* **Requirement**
From the line that includes "Proof. unfold in_s. apply _. Defined." to the last line of the records, inclusive, repeat each line exactly.

* **Listed entries**

#[global] Instance str_le_dec : RelDecision str_le :=
  λ a b, Is_true_dec (String.leb a b).

Definition sorted (l : list string) : list string := merge_sort str_le l.

(** [result.is_alive and result.ip] *)
Definition alive_with_ip (kv : string * DnsResolver.DNSResult) : Prop :=
  DnsResolver.is_alive kv.2 = true
  ∧ truthy (default "" (DnsResolver.ip kv.2)) = true.

#[global] Instance alive_with_ip_dec kv : Decision (alive_with_ip kv).
Proof. unfold alive_with_ip. apply _. Defined.

(** One turn of the loop that builds [records]. *)
Definition make_record (geo_results : gmap string GeoIntel.GeoData)
    (kv : string * DnsResolver.DNSResult) : record :=
  let '(subdomain, dns_result) := kv in
  let ip := default "" (DnsResolver.ip dns_result) in
  let geo := default (GeoIntel.failed ip) (geo_results !! ip) in
  mkRecord subdomain ip (DnsResolver.cname dns_result)
    (GeoIntel.country geo) (GeoIntel.country_code geo) (GeoIntel.region geo)
    (GeoIntel.city geo) (GeoIntel.lat geo) (GeoIntel.lon geo)
    (GeoIntel.isp geo) (GeoIntel.org geo) (GeoIntel.as_number geo)
    (GeoIntel.success geo).

(** [pd.notna(row['lat']) and pd.notna(row['lon'])] *)
Definition has_coordinates (r : record) : bool :=
  match r_lat r, r_lon r with
  | Some _, Some _ => true
  | _, _ => false
  end.

(** Phase 5: summary, map and CSV. *)
Definition tactical_output (args : Args) (df : list record) : list step :=
  [Phase 5; CallPrintSummary]
  ++ (if no_map args then []
      else let map_points := filter (λ r, has_coordinates r = true) df in
           match map_points with
           | [] => []
           | _ => [CallGenerate (length map_points) (output args)]
           end)
  ++ (match csv args with
      | Some path => if truthy path then [CallToCsv path] else []
      | None => []
      end).
(** What [ListNamespaces] answers to an authorised caller, in terms of the
    window of [page_window]. *)
Lemma ListNamespaces_authorised {Cluster} (client : KubeClient Cluster) (k : Cluster)
    (req : ListNamespacesRequest) (namespaces : list Namespace) :
  IsAuthorized client "" "list" "" "namespaces" "" k = (true, None) ->
  client_ListNamespaces client k = inl namespaces ->
  Z.of_nat (length namespaces) < 2 ^ 30 ->
  is_int32 (req_PageSize req) ->
  let matches := map apiNamespace (List.filter (matchesQuery (req_Query req)) namespaces) in
  let total := Z.of_nat (length matches) in
  let ps := effectivePageSize req in
  exists P,
    ListNamespaces client k req
    = Reply (Some {| resp_Count := Z.min ((P - 1) * ps + ps) total - (P - 1) * ps;
                     resp_Namespaces :=
                       firstn (Z.to_nat ps) (skipn (Z.to_nat ((P - 1) * ps)) matches);
                     resp_Page := P;
                     resp_Pages := math_Ceil_div total ps;
                     resp_TotalCount := total |}) None /\
    1 <= P <= Z.max 1 (math_Ceil_div total ps) /\
    (1 <= req_Page req <= math_Ceil_div total ps -> P = req_Page req) /\
    (math_Ceil_div total ps < req_Page req -> P = Z.max 1 (math_Ceil_div total ps)) /\
    (req_Page req <= 0 -> P = 1) /\
    0 <= (P - 1) * ps <= total.
Proof.
  intros Hauth Hlist Hlen Hps matches total ps.
  assert (Ht : 0 <= total < 2 ^ 30).
  { unfold total, matches. pose proof (matches_length (req_Query req) namespaces). lia. }
  assert (Hps' : 1 <= ps < 2 ^ 31).
  { unfold ps, effectivePageSize, is_int32 in *.
    destruct (Z.leb_spec (req_PageSize req) 0); lia. }
  pose proof (page_window total ps (req_Page req) Ht Hps') as Hw. cbv zeta in Hw.
  unfold ListNamespaces. rewrite Hauth. simpl negb. simpl orb. cbv iota.
  rewrite Hlist. cbv zeta.
  fold (effectivePageSize req). fold ps. fold matches. fold total.
  set (pages := int32 (math_Ceil_div total ps)) in *.
  set (P := if (if req_Page req >? pages then pages else req_Page req) <=? 0 then 1
            else (if req_Page req >? pages then pages else req_Page req)) in *.
  set (start := int32 (int32 (P - 1) * ps)) in *.
  set (end_ := if int32 (start + ps) >=? int32 total then int32 total
               else int32 (start + ps)) in *.
  destruct Hw as (Hpages & HP & HP1 & HP2 & HP3 & Hstart & Hend & Hse & Het & Htot & Hcnt).
  exists P. rewrite <- Hpages, <- Hstart.
  split; [|repeat split; try assumption; try lia; try (rewrite <- Hpages in *; auto)].
  unfold slice.
  replace ((0 <=? start) && (start <=? end_) && (end_ <=? Z.of_nat (length matches)))%bool
    with true.
  2: { symmetry. rewrite !andb_true_iff, !Z.leb_le. fold total. lia. }
  rewrite Hcnt, Htot. rewrite <- Hend. do 2 f_equal. f_equal.
  rewrite <- (firstn_min_length (skipn (Z.to_nat start) matches) (Z.to_nat ps)).
  f_equal. rewrite List.length_skipn. fold total in Hend. unfold total in *. lia.
Qed.

(** X19.  Paging of [ListNamespaces].  For an authorised caller and fewer
    than [2^30] namespaces the handler never panics on its slice and
    answers with: the number of namespaces that match the query as
    [TotalCount]; the least number of pages of the effective page size (15
    when the request gives none) that hold them as [Pages]; the requested
    page if it exists, else the last page when the request is beyond it and
    the first when it is not positive; exactly the matches of that page, in
    listing order; and their number as [Count], which is the page size on
    every page but the last. *)
Theorem ListNamespaces_returns_requested_window {Cluster : Type}
    (client : KubeClient Cluster) (k : Cluster) (req : ListNamespacesRequest)
    (namespaces : list Namespace) :
  IsAuthorized client "" "list" "" "namespaces" "" k = (true, None) ->
  client_ListNamespaces client k = inl namespaces ->
  Z.of_nat (length namespaces) < 2 ^ 30 ->
  is_int32 (req_PageSize req) ->
  let matches := map apiNamespace (List.filter (matchesQuery (req_Query req)) namespaces) in
  let ps := effectivePageSize req in
  exists resp,
    ListNamespaces client k req = Reply (Some resp) None /\
    resp_TotalCount resp = Z.of_nat (length matches) /\
    resp_TotalCount resp <= resp_Pages resp * ps < resp_TotalCount resp + ps /\
    1 <= resp_Page resp <= Z.max 1 (resp_Pages resp) /\
    (1 <= req_Page req <= resp_Pages resp -> resp_Page resp = req_Page req) /\
    (resp_Pages resp < req_Page req -> resp_Page resp = Z.max 1 (resp_Pages resp)) /\
    (req_Page req <= 0 -> resp_Page resp = 1) /\
    resp_Namespaces resp
    = firstn (Z.to_nat ps) (skipn (Z.to_nat ((resp_Page resp - 1) * ps)) matches) /\
    resp_Count resp = Z.of_nat (length (resp_Namespaces resp)) /\
    (resp_Page resp < resp_Pages resp -> resp_Count resp = ps).
Proof.
  intros Hauth Hlist Hlen Hps matches ps.
  destruct (ListNamespaces_authorised client k req namespaces Hauth Hlist Hlen Hps)
    as (P & Heq & HP & HP1 & HP2 & HP3 & Hstart).
  fold matches in Heq, HP, HP1, HP2, HP3, Hstart. fold ps in Heq, HP, HP1, HP2, HP3, Hstart.
  set (total := Z.of_nat (length matches)) in *.
  assert (Hps' : 1 <= ps).
  { unfold ps, effectivePageSize. destruct (Z.leb_spec (req_PageSize req) 0); lia. }
  destruct (math_Ceil_div_bounds total ps ltac:(lia) Hps') as [Hc Hc'].
  eexists. split; [exact Heq|]. simpl.
  repeat split; try assumption; try lia.
  - rewrite List.length_firstn, List.length_skipn. fold total. lia.
  - intros Hlt. nia.
Qed.
(** C3, as stated, fails.  A session without questions has no analysed
    question, and its figure is NaN; with one unanalysed question the
    overview consists of the three counts, the figure and one status row,
    and of nothing else: no note, no recommendations; without analysis data
    nothing is rendered at all. *)
Lemma overview_without_questions_is_NaN :
  Analysis.renderOverview (Some {| Analysis.question_analyses := [] |}) 0
  = Some {| Analysis.totalQuestions := 0;
            Analysis.speechAnalyzed := 0;
            Analysis.videoAnalyzed := 0;
            Analysis.analysisComplete := JS.NaN;
            Analysis.rows := [] |}
  ∧ Analysis.renderOverview (Some Samples.nothing_yet) 0
    = Some {| Analysis.totalQuestions := 1;
              Analysis.speechAnalyzed := 0;
              Analysis.videoAnalyzed := 0;
              Analysis.analysisComplete := JS.Int 0;
              Analysis.rows :=
                [ {| Analysis.row_number := 1;
                     Analysis.row_text := "Tell me about yourself....";
                     Analysis.row_speech := Analysis.AlertCircle;
                     Analysis.row_video := Analysis.AlertCircle;
                     Analysis.row_selected := true |} ] |}
  ∧ Analysis.renderOverview None 0 = None.
Proof. repeat split; vm_compute; reflexivity. Qed.
(* ===== verification/Prelude.v ===== *)
(** * ktranslate: a verification development

    ktranslate takes flows and device metrics in many forms, turns them into one flow
    record ([kt.JCHF]), filters, aggregates and samples the records, and writes them in
    many formats. This library models the parts that decide what comes out, as
    functions and step relations over the program's own data, and proves what makes
    them correct.

    ** The parts and how they meet

    - Input. The NetFlow packages (src/pkg/util/netflow) decode packets; src/pkg/inputs/flow
      turns decoded messages of routers into records; src/pkg/cat/jchf.go and kentik.go
      turn Kentik flows into records; src/pkg/inputs/snmp polls devices, with profiles
      that say what to poll and traps that arrive unasked.
    - The record. src/pkg/kt/types.go defines it, with the map it is rendered as.
    - The pipeline. src/pkg/cat/kkc.go passes each batch through src/pkg/filter,
      src/pkg/rollup, sampling and a format; src/pkg/stitch pairs the two directions of a
      conversation.
    - Output. src/pkg/formats/util joins records with the metadata of devices; the formats
      write them; src/pkg/formats/netflow writes NetFlow, which the decoders of the first
      item read back.

    ** The files

    - Prelude.v: integers at their width ([wrapu], [wraps]), bytes, big-endian words, the
      monad [res] of results, errors, panics and exhausted fuel, readers, slices, and the
      tactics and hints of the library. GoStrings.v, GoNet.v and GoMap.v: the parts of
      Go's strings, strconv and net packages that are used, and loops that change the map
      they range over.
    - Read.v (util/netflow/read), Translate.v and TranslateTables.v (translate),
      Session.v (session), NetflowFixed.v and Netflow1.v, Netflow5.v, Netflow6.v,
      Netflow7.v, Netflow9.v and Ipfix.v (the package of each version), NetflowDecoder.v
      (decoder.go): a decoder is a function from bytes, and for the last two from a
      session, to a packet or an error; the [Unmarshal] methods keep their names. The
      interface [Session.Template] is what the two template decoders are proved against.
    - Jchf.v (kt/types.go), Ic.v (util/ic), NetflowFormat.v and NetflowRoundtrip.v
      (formats/netflow).
    - RingBuffer.v and Stitch.v (stitch), Filter.v (filter), Rollup.v and RollupCache.v
      (rollup), Pipeline.v (cat/kkc.go).
    - CustomsIndex.v (util/kflow2/customs_index.go), FlowToJCHF.v (cat/jchf.go),
      AlphaChan.v (cat/kentik.go), Answers.v (for which filters and rollups every flow of
      the service has an answer), FlowInput.v (inputs/flow).
    - SnmpTags.v (kt/snmp.go [ProviderMap.Init], inputs/snmp/snmp.go [parseConfig]),
      MibProfile.v and MibTraps.v (inputs/snmp/mibs), SnmpCounters.v (kt/counters,
      inputs/snmp/metrics/interface_metrics.go and poll.go, [WalkOID] of
      inputs/snmp/util/util.go),
      SnmpConv.v (the conversions of
      inputs/snmp/util/util.go and vendor/powerset.go), SnmpDevice.v (device metrics and pings), SnmpTrap.v
      (inputs/snmp/traps), SnmpMeta.v (inputs/snmp/metadata), Disco.v (discovery and what it
      writes back), SnmpStart.v (sections of the configuration, sessions, which pollers a
      device gets), Meraki.v (inputs/snmp/x/meraki: pages and retries, which organizations and
      networks are followed, the tasks of a poll, uplinks, tunnels, status and events).
    - FormatsUtil.v (formats/util), Prom.v (formats/prom/prom.go), Influx.v (formats/influx), Carbon.v
      (formats/carbon), Nrm.v (formats/nrm), Otel.v (formats/otel), Records.v (formats json,
      splunk, elasticsearch, parquet, avro and snmp), Series.v (formats/ddog, formats/redis,
      formats/prom/remote.go).
    - ServiceTypes.v and ServiceTable1.v to ServiceTable4.v (util/service, one definition
      for each stretch of the table), Rules.v (util/rule), KtHelpers.v (kt/helpers.go,
      kt/utf8.go), Maps.v (maps, cat/mapping.go), Km.v (km), Enrich.v ([doEnrichments] of
      cat/jchf.go, util/resolv).
    - Kflow.v (util/kflow2 and formats/kflow), VpcLogs.v (logs of clouds, kt/aws.go,
      kt/gcp.go), Inputs.v (inputs/http, inputs/syslog).
    - Service.v (cat: requests, sinks, copies of the log, start and stop), Sinks.v (sinks),
      Config.v (config.go), CommandLine.v (cmd/ktranslate/main.go and the flags that the
      packages declare), Api.v (api, kt/device_types.go: the client of the Kentik API over a
      heap of devices), Auth.v (cat/auth, which shares that heap).

    A Go map is a [gmap], [None] when it may be nil; a range over a map is a fold in an
    order given as an argument, or left open by a permutation, so that a theorem holds for
    every order; a loop that changes its own map is a run of [GoMap.range]. Goroutines
    that share state are steps of a transition relation (Rollup.v, AlphaChan.v, Api.v); a state
    behind a mutex is passed from step to step. Pointers shared by several owners are
    locations of a heap (MibProfile.v). A panic is a result of its own.

    ** What is shown

    - Decoders: no packet makes them panic; what they accept is what the layout says
      (the fixed versions exactly); templates stay apart by source; encoding and decoding
      are inverse; the loops over records end, except for a record length of 0, which is
      characterised.
    - Round trips through the NetFlow format, and the refinement that composes the
      pipeline with it.
    - Conversion to records: each field is the message's, whatever is written around it;
      types of the fields, which columns become which, what a reused record keeps; the record pool is conserved, every flow
      is accounted for, and the workers drain.
    - Filters mean what their text says; rollups conserve sums and the cache accounts for
      every flow; the ring buffer refines a list; stitching is characterised by
      what is stored between the two directions, after any flows.
    - SNMP: tags are independent of map order; profiles extend to the union of what they
      name; pruning, search and trap variables; reported differences of counters never
      exceed the growth of the counter.
    - Around the record: what the rules say of addresses and ports, that the mapper of tags
      loses no request and comes to rest, what relabelling and enrichment change and leave.
    - Text formats: labels stay aligned with values, merged points keep the last of each
      field, and a body can be taken apart into its lines and words; what New Relic, Otel,
      Elasticsearch, Parquet and SNMP traps get of a record, what is left out of it, and
      that samples queued for OpenTelemetry are sent, waiting or counted as dropped; that
      the commands for Redis do what writing each measurement would.
    - Kentik flows written and read back are the same; columns of cloud logs go by name.
    - SNMP devices: what a poll reports, the metadata that is kept between polls and the
      address in an IPv6 index; discovery adds what it finds whatever the order of answers
      and the schedule of its workers, and saves tags as they were; sessions, the number of
      tries to connect, and that a device that fails ends the start of all after it;
      of Meraki that pages come once and in order within the retries, and that every
      uplink of a followed network has one record.
    - Inputs and outputs: how requests are answered and what of them goes on; what a syslog
      message becomes; files and buckets keep every byte, log lines are sent once, accounts
      are not mixed, and the service's counts of what it deals with add up.
    - Devices of the portal: what a refresh keeps of the answers, that every run of calls,
      refreshes and loads leaves devices in their places, that a load is started
      no more often than calls overlap, and what the service of devices finds.
    - The start: which flags are errors, that one wrong flag may go unnoticed, what the
      program is without arguments, and what modes and files change of it.

    ** Bounds and fuel

    [fuel] occurs where the source's recursion is bounded by data: the loops over data
    records of NetFlow 9 and IPFIX take the length of the data plus one, and
    [DataSet_ends_iff] says when that is enough; the extension of profiles takes the
    number of profiles plus one, and [extend_terminates] shows that it suffices. Other
    recursions are structural. Integers wrap at the width the source gives them; lengths
    of lists are unbounded, with a bound as a hypothesis where the source counts them.

    ** Not modelled, and why

    Sockets, files, HTTP servers and clients themselves, the stores and queues of clouds
    (inputs/vpc beyond the logs, the clients of sinks), the connection of the Kentik API client, the
    extension of inputs/snmp for arista, the clients of single devices of meraki, netbox and the download of
    profiles, the managers of configuration (config), the base server and its logging and
    metrics (eggs, util/logger, util/cmetrics): they are calls to libraries. The capnp, protobuf and YAML readers are generated or third-party: what
    they return is an argument. Enrichment runs scripts in a third-party interpreter.
    Formats that hand the record to a third-party encoder are modelled up to that encoder
    or left out. Regular expressions are an oracle. The unique rollup counts with a
    third-party sketch. Package eggs/kmux is a copy of a router library. *)
From Stdlib Require Export ZArith Lia Strings.Byte Strings.Ascii.
From stdpp Require Export base tactics list gmap strings sorting.

Declare Scope go_scope.
Delimit Scope go_scope with go.
Local Open Scope Z_scope.
Abbreviation byte := Byte.byte.

(** ** Machine integers

    A Go integer of width [w] is a [Z]; conversions and arithmetic wrap. *)

Definition wrapu (w x : Z) : Z := x `mod` 2 ^ w.
Definition wraps (w x : Z) : Z := (x + 2 ^ (w - 1)) `mod` 2 ^ w - 2 ^ (w - 1).
Definition in_u (w x : Z) : Prop := 0 ≤ x < 2 ^ w.
Definition in_s (w x : Z) : Prop := - 2 ^ (w - 1) ≤ x < 2 ^ (w - 1).
Definition maxUint64 : Z := 2 ^ 64 - 1.

#[export] Instance in_u_dec w x : Decision (in_u w x).
Proof. unfold in_u. apply _. Defined.
#[export] Instance in_s_dec w x : Decision (in_s w x).
Proof. unfold in_s. apply _. Defined.

Lemma wrapu_id w x : in_u w x → wrapu w x = x.
Proof. intros H. unfold wrapu. by apply Z.mod_small. Qed.

Lemma wrapu_range w x : 0 ≤ w → in_u w (wrapu w x).
Proof. intros H. apply Z.mod_pos_bound. by apply Z.pow_pos_nonneg. Qed.

Lemma wraps_id w x : 0 < w → in_s w x → wraps w x = x.
Proof.
  intros Hw [Hl Hu]. unfold wraps.
  assert (2 ^ w = 2 * 2 ^ (w - 1)) as E.
  { rewrite <-Z.pow_succ_r by lia. f_equal. lia. }
  rewrite Z.mod_small by lia. lia.
Qed.

Lemma wraps_range w x : 0 < w → in_s w (wraps w x).
Proof.
  intros Hw. unfold in_s, wraps.
  assert (2 ^ w = 2 * 2 ^ (w - 1)) as E.
  { rewrite <-Z.pow_succ_r by lia. f_equal. lia. }
  pose proof (Z.mod_pos_bound (x + 2 ^ (w - 1)) (2 ^ w)).
  assert (0 < 2 ^ w) by (apply Z.pow_pos_nonneg; lia). lia.
Qed.

(** ** Bytes and big-endian words *)

Definition b2z (b : byte) : Z := Z.of_N (Byte.to_N b).
Definition z2b (z : Z) : byte := default Byte.x00 (Byte.of_N (Z.to_N (z `mod` 256))).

* **Answer space**
Proof. unfold in_s. apply _. Defined.

Lemma wrapu_id w x : in_u w x → wrapu w x = x.
Proof. intros H. unfold wrapu. by apply Z.mod_small. Qed.

Lemma wrapu_range w x : 0 ≤ w → in_u w (wrapu w x).
Proof. intros H. apply Z.mod_pos_bound. by apply Z.pow_pos_nonneg. Qed.

Lemma wraps_id w x : 0 < w → in_s w x → wraps w x = x.
Proof.
  intros Hw [Hl Hu]. unfold wraps.
  assert (2 ^ w = 2 * 2 ^ (w - 1)) as E.
  { rewrite <-Z.pow_succ_r by lia. f_equal. lia. }
  rewrite Z.mod_small by lia. lia.
Qed.

Lemma wraps_range w x : 0 < w → in_s w (wraps w x).
Proof.
  intros Hw. unfold in_s, wraps.
  assert (2 ^ w = 2 * 2 ^ (w - 1)) as E.
  { rewrite <-Z.pow_succ_r by lia. f_equal. lia. }
  pose proof (Z.mod_pos_bound (x + 2 ^ (w - 1)) (2 ^ w)).
  assert (0 < 2 ^ w) by (apply Z.pow_pos_nonneg; lia). lia.
Qed.

(** ** Bytes and big-endian words *)

Definition b2z (b : byte) : Z := Z.of_N (Byte.to_N b).
Definition z2b (z : Z) : byte := default Byte.x00 (Byte.of_N (Z.to_N (z `mod` 256))).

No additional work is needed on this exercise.